Charter school advocates, on the other hand, say the proposed changes would devastate them financially — and accuse reform proponents of aiming to do just that.

“Make no mistake, regardless of what they say, anti-cyber charter school advocates want cyber charters gone and their actions prove it,” Timothy Eller, senior vice president of outreach and government relations for Commonwealth Charter Academy, wrote in a recent letter to the editor.

More: Dozens of Pa. school districts have changed book policies since 2019, analysis shows

Education officials are attacking the concept of school choice rather than fixing the problems that have parents dissatisfied with public schools in the first place, Eller continued.

And with charter school attendees already receiving less funding than public school students, Stelle said the changes proposed by Ciresi would only deepen existing inequalities “without a clear justification for why that disparity needs to exist.”

Lane acknowledged that cyber charters are the right option for some families and said he’s not on a mission to shut these schools down but to correct what he believes is a broken process.

Where does the debate currently stand?

The conversation about cyber charter reform got an additional push in February when Shapiro listed it as an administration priority.

In his budget address, Shapiro called for developing a cyber charter reimbursement rate that “actually reflects what it costs to send a kid” to these institutions, offering as an example the $8,000-per-pupil figure recommended by HB1422.

“If we do that, we will level the playing field,” he said.

Shapiro’s plan, which would call for the standardized tuition rate but doesn’t include all aspects of Ciresi’s bill, would still save about a quarter-billion-dollars for school districts statewide.

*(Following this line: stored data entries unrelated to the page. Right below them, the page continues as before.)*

(** * Emergency-alert orchestrator (app.py): a shallow embedding

    The pipeline of [app.py] is location lookup, labelling, evidence capture,
    message composition and dispatch.  Every step talks to the outside world
    (HTTP, devices, the file system, SMTP, the clock), and every step wraps
    those calls in [try]/[except].  The embedding keeps both aspects:

    - the outside world is an explicit record of oracles ([Env]): what each
      external call answers, or which exception it raises;
    - the Python code is written in a small state-and-exception monad [M],
      whose state holds the file system and the trace of observable events
      (HTTP requests, status callbacks, SMTP commands).

    Conventions of the model:
    - [logger] calls are left out (they are marked in comments where a
      branch consists of nothing else);
    - an exception is an instance of [Exception], which is what the
      handlers of [app.py] catch; it is identified by its message;
    - strings are byte strings (text in UTF-8); the built-in [float()] is
      an oracle of the world, as are the two calls of the [email] package
      that can reject a text, [MIMEText(body)] and [msg.as_string()];
    - the frame loop of the video step is bounded by a fuel argument, and
      running out of fuel is an outcome of its own ([Diverge]) that no
      handler catches;
    - the text [msg.as_string()] builds is kept symbolic: the message
      handed to [sendmail] is the structure that was composed;
    - the Flask routes and the thread that runs a session are outside the
      model; [status_callback] is the callback the [/sos] route passes. *)

From Stdlib Require Import ZArith Strings.String Strings.Ascii Strings.Byte List Bool Lia.
From Stdlib Require Import DecimalString Floats.SpecFloat.
From stdpp Require Import base option gmap strings list.

Import ListNotations.
Local Open Scope Z_scope.

(** ** Python floats: binary64, as [spec_float] with prec 53, emax 1024 *)

Module PyFloat.

Definition float := spec_float.

Definition prec : Z := 53.
Definition emax : Z := 1024.

Definition zero : float := S754_zero false.

(** [x == 0.0]: IEEE equality, so [-0.0 == 0.0] and [nan != 0.0]. *)
Definition is_zero (x : float) : bool := SFeqb x zero.

(** [bool(x)] for a float is [x != 0.0]. *)
Definition truthy (x : float) : bool := negb (is_zero x).

(** The binary64 nearest to [m * 10^e] (ties to even), the conversion
    [float()] applies to a decimal literal. *)
Definition of_decimal (neg : bool) (m : Z) (e : Z) : float :=
  match m with
  | Zpos p =>
      if 0 <=? e
      then binary_normalize prec emax
             (if neg then - (m * 10 ^ e) else m * 10 ^ e) 0 neg
      else SFdiv prec emax (S754_finite neg p 0)
             (S754_finite false (Z.to_pos (10 ^ (- e))) 0)
  | _ => S754_zero neg
  end.

(** *** The string grammar of [float(s)] on ASCII strings

    [of_string] is the [float()] of the example worlds, which hold ASCII
    text only; the code itself is modelled over any [float()], see
    [float_of_str] in [Env]. *)

(** The characters [float()] strips from an ASCII string: tab, line
    feed, vertical tab, form feed, carriage return and space. *)
Definition is_space (c : ascii) : bool :=
  let n := N_of_ascii c in
  ((9 <=? n) && (n <=? 13) || (n =? 32))%N.

Definition digit_val (c : ascii) : option Z :=
  let n := Z.of_N (N_of_ascii c) in
  if (48 <=? n) && (n <=? 57) then Some (n - 48) else None.

Fixpoint lstrip (s : string) : string :=
  match s with
  | String c s' => if is_space c then lstrip s' else s
  | EmptyString => EmptyString
  end.

Fixpoint rstrip (s : string) : string :=
  match s with
  | String c s' =>
      match rstrip s' with
      | EmptyString => if is_space c then EmptyString else String c EmptyString
      | r => String c r
      end
  | EmptyString => EmptyString
  end.

Definition lower (c : ascii) : ascii :=
  let n := N_of_ascii c in
  if ((65 <=? n) && (n <=? 90))%N then ascii_of_N (n + 32) else c.

Fixpoint lower_string (s : string) : string :=
  match s with
  | String c s' => String (lower c) (lower_string s')
  | EmptyString => EmptyString
  end.

(** A digit part is [digit (["_"] digit)*].  [digits_tail] reads what
    follows its first digit and returns the value accumulated on top of
    [acc], the number of digits read and the rest of the string. *)
Fixpoint digits_tail (s : string) (acc : Z) (n : Z) : Z * Z * string :=
  match s with
  | String c s' =>
      match digit_val c with
      | Some d => digits_tail s' (10 * acc + d) (n + 1)
      | None =>
          if Ascii.eqb c "_"
          then match s' with
               | String c' s'' =>
                   match digit_val c' with
                   | Some d => digits_tail s'' (10 * acc + d) (n + 1)
                   | None => (acc, n, s)
                   end
               | EmptyString => (acc, n, s)
               end
          else (acc, n, s)
      end
  | EmptyString => (acc, n, s)
  end.

(** [None] when no digit starts the string. *)
Definition digitpart (s : string) (acc : Z) : option (Z * Z * string) :=
  match s with
  | String c s' =>
      match digit_val c with
      | Some d => Some (digits_tail s' (10 * acc + d) 1)
      | None => None
      end
  | EmptyString => None
  end.

Definition sign (s : string) : bool * string :=
  match s with
  | String "-" s' => (true, s')
  | String "+" s' => (false, s')
  | _ => (false, s)
  end.

(** The optional exponent; the whole string must be consumed. *)
Definition exponent (s : string) : option Z :=
  match s with
  | EmptyString => Some 0
  | String c s' =>
      if Ascii.eqb (lower c) "e"
      then let '(neg, s1) := sign s' in
           match digitpart s1 0 with
           | Some (v, _, EmptyString) => Some (if neg then - v else v)
           | _ => None
           end
      else None
  end.

(** [intpart [. [fraction]] [exponent]] or [. fraction [exponent]]. *)
Definition decimal (neg : bool) (s : string) : option float :=
  match digitpart s 0 with
  | Some (m, _, String "." s1) =>
      match digitpart s1 m with
      | Some (m', k, s2) =>
          e ← exponent s2; Some (of_decimal neg m' (e - k))
      | None => e ← exponent s1; Some (of_decimal neg m e)
      end
  | Some (m, _, s1) => e ← exponent s1; Some (of_decimal neg m e)
  | None =>
      match s with
      | String "." s1 =>
          match digitpart s1 0 with
          | Some (m', k, s2) =>
              e ← exponent s2; Some (of_decimal neg m' (e - k))
          | None => None
          end
      | _ => None
      end
  end.

(** [float(s)]: [None] stands for [ValueError]. *)
Definition of_string (s : string) : option float :=
  let '(neg, body) := sign (rstrip (lstrip s)) in
  let low := lower_string body in
  if String.eqb low "inf" || String.eqb low "infinity"
  then Some (S754_infinity neg)
  else if String.eqb low "nan" then Some S754_nan
  else decimal neg body.

End PyFloat.

Abbreviation float := PyFloat.float.

(** ** Python values

    The values the code handles: what [response.json()] yields, plus the
    strings and floats the code builds itself.  A dict is an association
    list in insertion order (its keys are distinct); lookup takes the first
    binding of a key. *)

#[warnings="-register-all"]
Inductive pyval :=
| VNone
| VBool (b : bool)
| VInt (z : Z)
| VFloat (f : float)
| VStr (s : string)
| VList (l : list pyval)
| VDict (d : list (string * pyval)).

(** [bool(v)], as [if v:] and [not v] use it. *)
Definition truthy (v : pyval) : bool :=
  match v with
  | VNone => false
  | VBool b => b
  | VInt z => negb (z =? 0)
  | VFloat f => PyFloat.truthy f
  | VStr s => negb (String.eqb s "")
  | VList l => match l with [] => false | _ => true end
  | VDict d => match d with [] => false | _ => true end
  end.

Fixpoint dict_lookup (k : string) (d : list (string * pyval)) : option pyval :=
  match d with
  | [] => None
  | (k', v) :: d' => if String.eqb k k' then Some v else dict_lookup k d'
  end.

(** Exceptions are identified by the text [str(e)] the handlers print. *)
Definition exn := string.

(** ** The monad of the embedding *)

Inductive outcome (A : Type) :=
| Ret (a : A)            (* normal completion *)
| Raise (e : exn)        (* a Python exception (an [Exception] subclass) *)
| Diverge.               (* the fuel of a loop ran out *)
Arguments Ret {A} a.
Arguments Raise {A} e.
Arguments Diverge {A}.

(** A MIME part of the message being composed. *)
Inductive part :=
| PText (text : string)                                   (* MIMEText(text, 'plain') *)
| PAttach (subtype : string) (filename : string) (content : list byte).
                                                          (* MIMEApplication(content, _subtype) *)

Record message := {
  msg_from : string;
  msg_to : string;
  msg_subject : string;
  msg_parts : list part;
}.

Sen. David Argall, who chairs the education committee considering HB1422, agrees that virtual learning is less costly than in-person instruction and that cyber charter tuition rates should reflect these savings. But he’s not sure the number suggested by Shapiro is the right one — and said charter school supporters are wary of purported reform attempts that would threaten their continued existence.

“There are people that want to put the cyber charters out of business, and there are a lot of advocates of school choice in the General Assembly,” Argall said. “So some of those gaps, we’re never going to bridge.”

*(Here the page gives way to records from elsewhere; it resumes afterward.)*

(** From [s] to [s'] the applier has followed the call protocol from the
    lock state [held] back to it, and has kept its tablet, its new version,
    its largest transaction id and its finalized flag. *)
Definition follows_protocol {World : Type} (held : bool)
    (s s' : @PrimaryKeyTxnLogApplier.t World) : Prop :=
  PrimaryKeyTxnLogApplier._tablet s' = PrimaryKeyTxnLogApplier._tablet s /\
  PrimaryKeyTxnLogApplier._new_version s' = PrimaryKeyTxnLogApplier._new_version s /\
  PrimaryKeyTxnLogApplier._max_txn_id s' = PrimaryKeyTxnLogApplier._max_txn_id s /\
  PrimaryKeyTxnLogApplier._has_finalized s' = PrimaryKeyTxnLogApplier._has_finalized s /\
  exists tr, trace (PrimaryKeyTxnLogApplier.ext s')
             = trace (PrimaryKeyTxnLogApplier.ext s) ++ tr /\
             protocol_run held tr = Some held.

(** 1 when no index entry is held, 0 otherwise. *)
Definition unprepared {World : Type} (s : @PrimaryKeyTxnLogApplier.t World) : nat :=
  match PrimaryKeyTxnLogApplier._index_entry s with Some _ => 0 | None => 1 end.

(** From [s] to [s'] the applier has kept its index entry and has neither
    prepared the primary index nor called the recover routine. *)
Definition quiet_step {World : Type} (s s' : @PrimaryKeyTxnLogApplier.t World) : Prop :=
  PrimaryKeyTxnLogApplier._index_entry s' = PrimaryKeyTxnLogApplier._index_entry s /\
  exists tr, trace (PrimaryKeyTxnLogApplier.ext s')
             = trace (PrimaryKeyTxnLogApplier.ext s) ++ tr /\
             count is_prepare_event tr = O /\ count is_recover_event tr = O.

(** The account of the prepares of the primary index from [s] to [s'], for
    a step that returned [st]: one prepare is allowed when [s] holds no index
    entry, and one more for each call of the recover routine; a step that
    succeeds and holds no entry at the end has not used its allowance. The
    recover routine is called only when recovery is enabled. *)
Definition prepares_within_budget {World : Type} (cfg : Config) (st : Status)
    (s s' : @PrimaryKeyTxnLogApplier.t World) : Prop :=
  exists tr, trace (PrimaryKeyTxnLogApplier.ext s')
             = trace (PrimaryKeyTxnLogApplier.ext s) ++ tr /\
             (count is_prepare_event tr + (if ok st then unprepared s' else 0)
              <= unprepared s + count is_recover_event tr)%nat /\
             (enable_primary_key_recover cfg = false -> count is_recover_event tr = O).

(** The calls of a metadata-alter op on the tablet [tablet]: for each entry
    that carries the persistent index flag, the flag is handed to the update
    manager and the index is removed from the cache. *)
Definition alter_calls (tablet : Z) (op : TxnLogPB_OpAlterMetadata) : list Event :=
  flat_map (fun v => [EvSetEnablePersistentIndex tablet v; EvTryRemoveByKey tablet])
           (omap mu_enable_persistent_index (metadata_update_infos op)).

(** The calls of a metadata-alter op, as a class of events. *)
Definition is_alter_call (e : Event) : bool :=
  is_set_persistent_index_event e || is_try_remove_event e.

(** A full snapshot whose only delete vector does not load. *)
Definition bad_delvec_snapshot : TxnLogPB_OpReplication :=
  mkOpReplication (mkReplicationTxnMeta TXN_REPLICATED 6 false 7)
    [write_of 0] [(0, ""%string)] None.

(** A compaction of the rowsets B and C of [abcd] into an output of two
    segments, and a non-primary-key applier on a metadata, bumped to
    version 6. *)
Definition compact_bc : TxnLogPB_OpCompaction := mkOpCompaction [2; 3] (Some (rs 0 2 10)).

Definition np_tablet (m : TabletMetadata) : @NonPrimaryKeyTxnLogApplier.t Script :=
  NonPrimaryKeyTxnLogApplier.new 10001 m 6 (script0 [] OK).

(** * Properties *)

(** ** Iterators *)

Lemma find_offset_le {A : Type} (pred : A -> bool) (l : list A) :
  (find_offset pred l <= length l)%nat.
Proof. induction l as [|x l IH]; simpl; [lia|]. destruct (pred x); simpl; lia. Qed.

Still, Argall said he does expect lawmakers will do something to update the commonwealth’s cyber charter system, even if it’s not everything public school advocates and Democrats would want.

“Even if we only agree on 5% or 10%, getting that piece done would be much more than what’s been done in the last 10 or 15 years,” the Schuylkill County Republican said.

State Sen. David Argall, R-Schuylkill, is chair of the Pennsylvania Senate Education Committee.

State Sen. David Argall, R-Schuylkill, is chair of the Pennsylvania Senate Education Committee.

Argall said he anticipates a forthcoming version of the bill that will strive to find common ground. After that, he said, it’ll be up to state lawmakers to make sure the consensus language finds safe passage to Shapiro’s desk.

“Anyone can amend it along the way, and if they do, that’s likely to kill it,” the senator said. “So, it’s going to be a very, very delicate process.”